[SUPPLIED RECORDS]:

(* ===== verification/RequestTypes.v ===== *)
(** The fields of requests keep to their C types: whatever the constructors
    of src/src/io/description/pvfs-request.c make of requests whose fields
    are values of their types has fields of that kind, too, and so it can be
    sent. *)

From stdpp Require Import list numbers gmap.
From S2P Require Import Prelude Dist Request RequestBuild Wire WireReq RequestCommit RequestSend.

(** * Fields *)

Definition is_i32 (z : Z) : Prop := - B31 ≤ z < B31.
Definition is_i64 (z : Z) : Prop := - B63 ≤ z < B63.

Lemma fields_fit_iff r :
  fields_fit r ↔
  is_i64 (offset r) ∧ is_i32 (num_ereqs r) ∧ is_i32 (num_blocks r) ∧ is_i64 (stride r) ∧
  is_i64 (ub r) ∧ is_i64 (lb r) ∧ is_i64 (aggregate_size r) ∧ is_i32 (num_contig_chunks r) ∧
  is_i32 (depth r) ∧ is_i32 (num_nested_req r) ∧ is_i32 (committed r) ∧ is_i32 (refcount r).
Proof.
  unfold fields_fit, is_i32, is_i64, packed_request_codec. cbn.
  change (2 ^ (8 * 4)) with B32. change (2 ^ (8 * 4 - 1)) with B31. change (2 ^ (8 * 8 - 1)) with B63.
  rewrite !andb_true_iff, !Z.leb_le, !Z.ltb_lt. split; [tauto|]. intros H.
  pose proof (u32_range (-1)). tauto.
Qed.

Lemma i64_fits z : is_i64 (i64 z). Proof. apply i64_range. Qed.
Lemma i32_fits z : is_i32 (i32 z). Proof. apply i32_range. Qed.
Lemma small_fits : is_i32 0 ∧ is_i32 1 ∧ is_i64 0. Proof. unfold is_i32, is_i64. lia. Qed.

#[local] Hint Resolve i64_fits i32_fits : core.

(** [set_refcount], [set_bounds] with values of the right types. *)
Lemma refcount_fits r n : fields_fit r → is_i32 n → fields_fit (set_refcount r n).
Proof. rewrite !fields_fit_iff. cbn. tauto. Qed.

Lemma bounds_fit r l u : fields_fit r → is_i64 l → is_i64 u → fields_fit (set_bounds r l u).
Proof. rewrite !fields_fit_iff. cbn. tauto. Qed.

(** * Heaps *)

Definition heap_fits (h : req_heap) : Prop := map_Forall (λ _, fields_fit) h.

Lemma deref_fits h p r : heap_fits h → deref h p = Done r → fields_fit r.
Proof.
  intros Hh. destruct p as [a|]; cbn; [|done]. destruct (h !! a) as [x|] eqn:E; [|done].
  intros <-%Done_inj. exact (map_Forall_lookup_1 _ _ _ _ Hh E).
Qed.

Lemma update_fits h p f h' :
  heap_fits h → (∀ r, fields_fit r → fields_fit (f r)) → update h p f = Done h' → heap_fits h'.
Proof.
  intros Hh Hf. destruct p as [a|]; cbn; [|done]. destruct (h !! a) as [x|] eqn:E; [|done].
  intros <-%Done_inj. apply map_Forall_insert_2; [|done]. apply Hf. exact (map_Forall_lookup_1 _ _ _ _ Hh E).
Qed.

Lemma refset_fits h p h' : heap_fits h → PINT_REQUEST_REFSET h p = Done h' → heap_fits h'.
Proof.
  intros Hh. apply update_fits; [done|]. intros r Hr. case_bool_decide; [|done].
  apply refcount_fits; [done|]. apply small_fits.
Qed.

Lemma subreq_fits h a off bs st cnt p ext sq ret h' :
  heap_fits h → is_i64 off → is_i32 bs → is_i64 st → is_i32 cnt →
  PINT_subreq h a off bs st cnt p ext sq = Done (ret, h') → heap_fits h'.
Proof.
  intros Hh Hoff Hbs Hst Hcnt. unfold PINT_subreq. destruct p as [b|]; [|by intros [= _ <-]].
  destruct (deref h (Some b)) as [old|] eqn:Ed; [|done]. cbn [mbind exec_bind].
  set (new := mkRequest _ _ _ _ _ _ _ _ _ _ _ _ _ _).
  assert (fields_fit new) as Hnew.
  { apply fields_fit_iff. cbn. destruct small_fits as (? & ? & ?).
    split_and!; auto. repeat (case_match; auto). }
  destruct (PINT_REQUEST_REFINC _ _) as [h1|] eqn:E; [|done]. cbn. intros [= _ <-].
  eapply update_fits; [| |exact E].
  - by apply map_Forall_insert_2.
  - intros r Hr. cbn beta. case_bool_decide; [|done]. by apply refcount_fits.
Qed.

Lemma reqstats_fits h p h' : heap_fits h → PINT_reqstats h p = Done h' → heap_fits h'.
Proof.
  intros Hh. unfold PINT_reqstats. destruct (deref h p) as [n|] eqn:En; [|done].
  cbn [mbind exec_bind]. destruct (sreq n) as [b|]; [|by intros <-%Done_inj].
  destruct (deref h (Some b)) as [s|] eqn:Es; [|done]. cbn [mbind exec_bind].
  apply deref_fits in En, Es; [|done..]. rewrite fields_fit_iff in En, Es.
  assert (∀ sq nested h', is_i32 nested → update h p (λ _, mkRequest (offset n) (num_ereqs n)
    (num_blocks n) (stride n) (if decide (ub n < ub s) then ub s else ub n)
    (if decide (lb n > lb s) then lb s else lb n) (aggregate_size n +ₗ aggregate_size s)
    (i32 (num_contig_chunks n + num_contig_chunks s))
    (if decide (depth n < depth s) then depth s else depth n) nested (committed n) (refcount n)
    (ereq n) sq) = Done h' → heap_fits h') as Hup.
  { intros sq nested h1 Hnest. apply update_fits; [done|]. intros _ _. apply fields_fit_iff.
    cbn. repeat case_decide; destruct_and!; split_and!; auto. }
  destruct (decide (ereq n = ereq s)); [|by apply Hup].
  destruct (deref h (ereq n)) as [x|]; [|done]. by apply Hup.
Qed.

(** * Constructors *)

Lemma hvector_fits addrs h count bl st p ret q h' :
  heap_fits h → is_i32 count → is_i32 bl → is_i64 st →
  PVFS_Request_hvector addrs h count bl st p = Done (ret, q, h') → heap_fits h'.
Proof.
  intros Hh Hc Hb Hs. unfold PVFS_Request_hvector, PVFS_Request_extent.
  destruct p as [b|]; [|by intros [= _ _ <-]].
  destruct (deref h (Some b)) as [old|]; [|done]. cbn [mbind exec_bind].
  destruct addrs as [|a addrs]; [done|].
  destruct (PINT_subreq _ _ _ _ _ _ _ _ _) as [[r h1]|] eqn:E1; [|done]. cbn [mbind exec_bind].
  apply subreq_fits in E1; try done.
  destruct (if decide (st < 0) then _ else _) as [h2|] eqn:E2; [|done]. cbn [mbind exec_bind].
  assert (heap_fits h2) as H2.
  { case_decide; [|by apply Done_inj in E2 as <-]. eapply update_fits; [exact E1| |exact E2].
    intros x Hx. apply bounds_fit; auto. apply fields_fit_iff in Hx. tauto. }
  destruct (PINT_REQUEST_REFSET h2 (Some a)) as [h3|] eqn:E3; [|done]. cbn. intros [= _ _ <-].
  by eapply refset_fits.
Qed.

Lemma chain_block_fits a h d l p ext q h' :
  heap_fits h → is_i64 d → is_i32 l → chain_block a h d l p ext q = Done h' → heap_fits h'.
Proof.
  intros Hh Hd Hl. unfold chain_block. destruct small_fits as (? & ? & ?).
  destruct (PINT_subreq _ _ _ _ _ _ _ _ _) as [[r h1]|] eqn:E1; [|done]. cbn [mbind exec_bind].
  apply subreq_fits in E1; try done. by apply reqstats_fits.
Qed.

Definition block_fits (b : Z * Z) : Prop := is_i32 (b.1) ∧ is_i64 (b.2).

Lemma hindexed_loop_fits addrs h blocks p ext q q' h' :
  heap_fits h → Forall block_fits blocks →
  hindexed_loop addrs h blocks p ext q = Done (q', h') → heap_fits h'.
Proof.
  intros Hh Hb. revert addrs h q Hh. induction Hb as [|[l d] blocks Hx _ IH];
    intros addrs h q Hh; [by destruct addrs; intros [= _ <-]|].
  destruct addrs as [|a addrs]; [done|]. cbn [hindexed_loop].
  destruct (chain_block _ _ _ _ _ _ _) as [h1|] eqn:E; [|done]. cbn [mbind exec_bind].
  apply IH. destruct Hx. by eapply chain_block_fits.
Qed.

Lemma hindexed_fits addrs h blocks p ret q h' :
  heap_fits h → Forall block_fits blocks →
  PVFS_Request_hindexed addrs h blocks p = Done (ret, q, h') → heap_fits h'.
Proof.
  intros Hh Hb. unfold PVFS_Request_hindexed, PVFS_Request_extent.
  destruct p as [b|]; [|by intros [= _ _ <-]].
  destruct (deref h (Some b)) as [old|]; [|done]. cbn [mbind exec_bind].
  destruct (hindexed_loop _ _ _ _ _ _) as [[q1 h1]|] eqn:E1; [|done]. cbn [mbind exec_bind].
  apply hindexed_loop_fits in E1; [|done|by apply Forall_reverse].
  destruct (PINT_REQUEST_REFSET h1 q1) as [h2|] eqn:E2; [|done]. cbn. intros [= _ _ <-].
  by eapply refset_fits.
Qed.

Lemma indexed_fits addrs h blocks p ret q h' :
  heap_fits h → Forall block_fits blocks →
  PVFS_Request_indexed addrs h blocks p = Done (ret, q, h') → heap_fits h'.
Proof.
  intros Hh Hb. unfold PVFS_Request_indexed, PVFS_Request_extent.
  destruct p as [b|]; [|by intros [= _ _ <-]].
  destruct (deref h (Some b)) as [old|]; [|done]. cbn [mbind exec_bind].
  destruct (hindexed_loop _ _ _ _ _ _) as [[q1 h1]|] eqn:E1; [|done]. cbn [mbind exec_bind].
  apply hindexed_loop_fits in E1; [|done|].
  2: { apply Forall_reverse, Forall_fmap. eapply Forall_impl; [done|]. intros [l d] [Hl _].
       split; [done|]. cbn. auto. }
  destruct (PINT_REQUEST_REFSET h1 q1) as [h2|] eqn:E2; [|done]. cbn. intros [= _ _ <-].
  by eapply refset_fits.
Qed.

Lemma struct_loop_fits addrs h blocks q ret q' h' :
  heap_fits h → Forall (λ b, block_fits b.1) blocks →
  struct_loop addrs h blocks q = Done (ret, q', h') → heap_fits h'.
Proof.
  intros Hh Hb. revert addrs h q Hh. induction Hb as [|[[l d] p] blocks Hx _ IH];
    intros addrs h q Hh.
  - assert (struct_loop addrs h [] q = (h ← PINT_REQUEST_REFSET h q; Done (PVFS_SUCCESS, q, h)))
      as -> by (by destruct addrs).
    destruct (PINT_REQUEST_REFSET h q) as [h2|] eqn:E2; [|done]. cbn. intros [= _ _ <-].
    by eapply refset_fits.
  - destruct p as [b|]; [|by destruct addrs; intros [= _ _ <-]].
    destruct addrs as [|a addrs]; cbn [struct_loop]; unfold PVFS_Request_extent;
      (destruct (deref h (Some b)) as [old|]; [|done]); cbn [mbind exec_bind]; [done|].
    destruct (chain_block _ _ _ _ _ _ _) as [h1|] eqn:E; [|done]. cbn [mbind exec_bind].
    apply IH. destruct Hx. by eapply chain_block_fits.
Qed.

Lemma resized_fits addrs h p l e ret q h' :
  heap_fits h → is_i64 l → PVFS_Request_resized addrs h p l e = Done (ret, q, h') → heap_fits h'.
Proof.
  intros Hh Hl. unfold PVFS_Request_resized. destruct p as [b|]; [|by intros [= _ _ <-]].
  destruct (deref h (Some b)) as [old|]; [|done]. cbn [mbind exec_bind].
  destruct small_fits as (? & ? & ?).
  destruct (PVFS_Request_hvector _ _ _ _ _ _) as [[[ret1 q1] h1]|] eqn:E; [|done].
  cbn [mbind exec_bind]. apply hvector_fits in E; try done.
  destruct (update _ _ _) as [h2|] eqn:E2; [|done]. cbn. intros [= _ _ <-].
  eapply update_fits; [exact E| |exact E2]. intros r Hr. by apply bounds_fit; auto.
Qed.

(** A call of a constructor, with arguments of their C types. *)
Inductive construct :=
  | Contiguous (count : Z) (old : ptr)
  | Vector (count blocklength stride : Z) (old : ptr)
  | Hvector (count blocklength stride : Z) (old : ptr)
  | Indexed (blocks : list (Z * Z)) (old : ptr)
  | Hindexed (blocks : list (Z * Z)) (old : ptr)
  | Struct (blocks : list (Z * Z * ptr))
  | Resized (old : ptr) (lb extent : Z).

Definition args_fit (c : construct) : Prop :=
  match c with
  | Contiguous n _ => is_i32 n
  | Vector n b s _ => is_i32 n ∧ is_i32 b ∧ is_i64 s
  | Hvector n b s _ => is_i32 n ∧ is_i32 b ∧ is_i64 s
  | Indexed l _ | Hindexed l _ => Forall block_fits l
  | Struct l => Forall (λ b, block_fits b.1) l
  | Resized _ l e => is_i64 l ∧ is_i64 e
  end.

Definition run_construct (addrs : list positive) (h : req_heap) (c : construct)
    : exec (Z * ptr * req_heap) :=
  match c with
  | Contiguous n p => PVFS_Request_contiguous addrs h n p
  | Vector n b s p => PVFS_Request_vector addrs h n b s p
  | Hvector n b s p => PVFS_Request_hvector addrs h n b s p
  | Indexed l p => PVFS_Request_indexed addrs h l p
  | Hindexed l p => PVFS_Request_hindexed addrs h l p
  | Struct l => PVFS_Request_struct addrs h l
  | Resized p l e => PVFS_Request_resized addrs h p l e
  end.

(** Every constructor of requests, called with arguments of their types on
    a heap whose structs have fields of their types, leaves such a heap,
    whatever the arguments are and also when it reports an error: no product
    or sum of sizes, counts or depths leaves its field out of range. *)
Theorem constructors_typed addrs h c ret q h' :
  heap_fits h → args_fit c → run_construct addrs h c = Done (ret, q, h') → heap_fits h'.
Proof.
  intros Hh Hc. destruct small_fits as (? & ? & ?).
  destruct c as [n p|n b s p|n b s p|l p|l p|l|p l e]; cbn [run_construct args_fit] in *.
  - by apply hvector_fits.
  - destruct Hc as (? & ? & ?). unfold PVFS_Request_vector, PVFS_Request_extent.
    destruct p as [a|]; [|by intros [= _ _ <-]].
    destruct (deref h (Some a)) as [old|]; [|done]. cbn [mbind exec_bind]. by apply hvector_fits; auto.
  - destruct Hc as (? & ? & ?). by apply hvector_fits.
  - by apply indexed_fits.
  - by apply hindexed_fits.
  - unfold PVFS_Request_struct. by apply struct_loop_fits; [|apply Forall_reverse].
  - destruct Hc as [? ?]. by apply resized_fits.
Qed.

(** * Examples *)

Lemma byte_heap_fits : heap_fits byte_heap.
Proof. apply map_Forall_singleton, fields_fit_iff. unfold is_i32, is_i64. cbn. lia. Qed.

(** A vector whose size and extent overflow. *)
Lemma constructors_typed_witness :
  ∃ h, run_construct [2%positive] byte_heap
      (Hvector (B31 - 1) (B31 - 1) (B63 - 1) (Some 1%positive)) =
      Done (PVFS_SUCCESS, Some 2%positive, h) ∧ heap_fits h.
Proof.
  eexists. split; [reflexivity|].
  apply (constructors_typed [2%positive] byte_heap
    (Hvector (B31 - 1) (B31 - 1) (B63 - 1) (Some 1%positive)) PVFS_SUCCESS (Some 2%positive)).
  - apply byte_heap_fits.
  - unfold args_fit, is_i32, is_i64. lia.
  - reflexivity.
Defined.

[ACTIVITY]: What you return should consist solely of the lines from the one containing "intros Hh Hc." through the end of the entries above, reproduced exactly.

[ANSWER SECTION]:
  intros Hh Hc. destruct small_fits as (? & ? & ?).
  destruct c as [n p|n b s p|n b s p|l p|l p|l|p l e]; cbn [run_construct args_fit] in *.
  - by apply hvector_fits.
  - destruct Hc as (? & ? & ?). unfold PVFS_Request_vector, PVFS_Request_extent.
    destruct p as [a|]; [|by intros [= _ _ <-]].
    destruct (deref h (Some a)) as [old|]; [|done]. cbn [mbind exec_bind]. by apply hvector_fits; auto.
  - destruct Hc as (? & ? & ?). by apply hvector_fits.
  - by apply indexed_fits.
  - by apply hindexed_fits.
  - unfold PVFS_Request_struct. by apply struct_loop_fits; [|apply Forall_reverse].
  - destruct Hc as [? ?]. by apply resized_fits.
Qed.

(** * Examples *)

Lemma byte_heap_fits : heap_fits byte_heap.
Proof. apply map_Forall_singleton, fields_fit_iff. unfold is_i32, is_i64. cbn. lia. Qed.

(** A vector whose size and extent overflow. *)
Lemma constructors_typed_witness :
  ∃ h, run_construct [2%positive] byte_heap
      (Hvector (B31 - 1) (B31 - 1) (B63 - 1) (Some 1%positive)) =
      Done (PVFS_SUCCESS, Some 2%positive, h) ∧ heap_fits h.
Proof.
  eexists. split; [reflexivity|].
  apply (constructors_typed [2%positive] byte_heap
    (Hvector (B31 - 1) (B31 - 1) (B63 - 1) (Some 1%positive)) PVFS_SUCCESS (Some 2%positive)).
  - apply byte_heap_fits.
  - unfold args_fit, is_i32, is_i64. lia.
  - reflexivity.
Defined.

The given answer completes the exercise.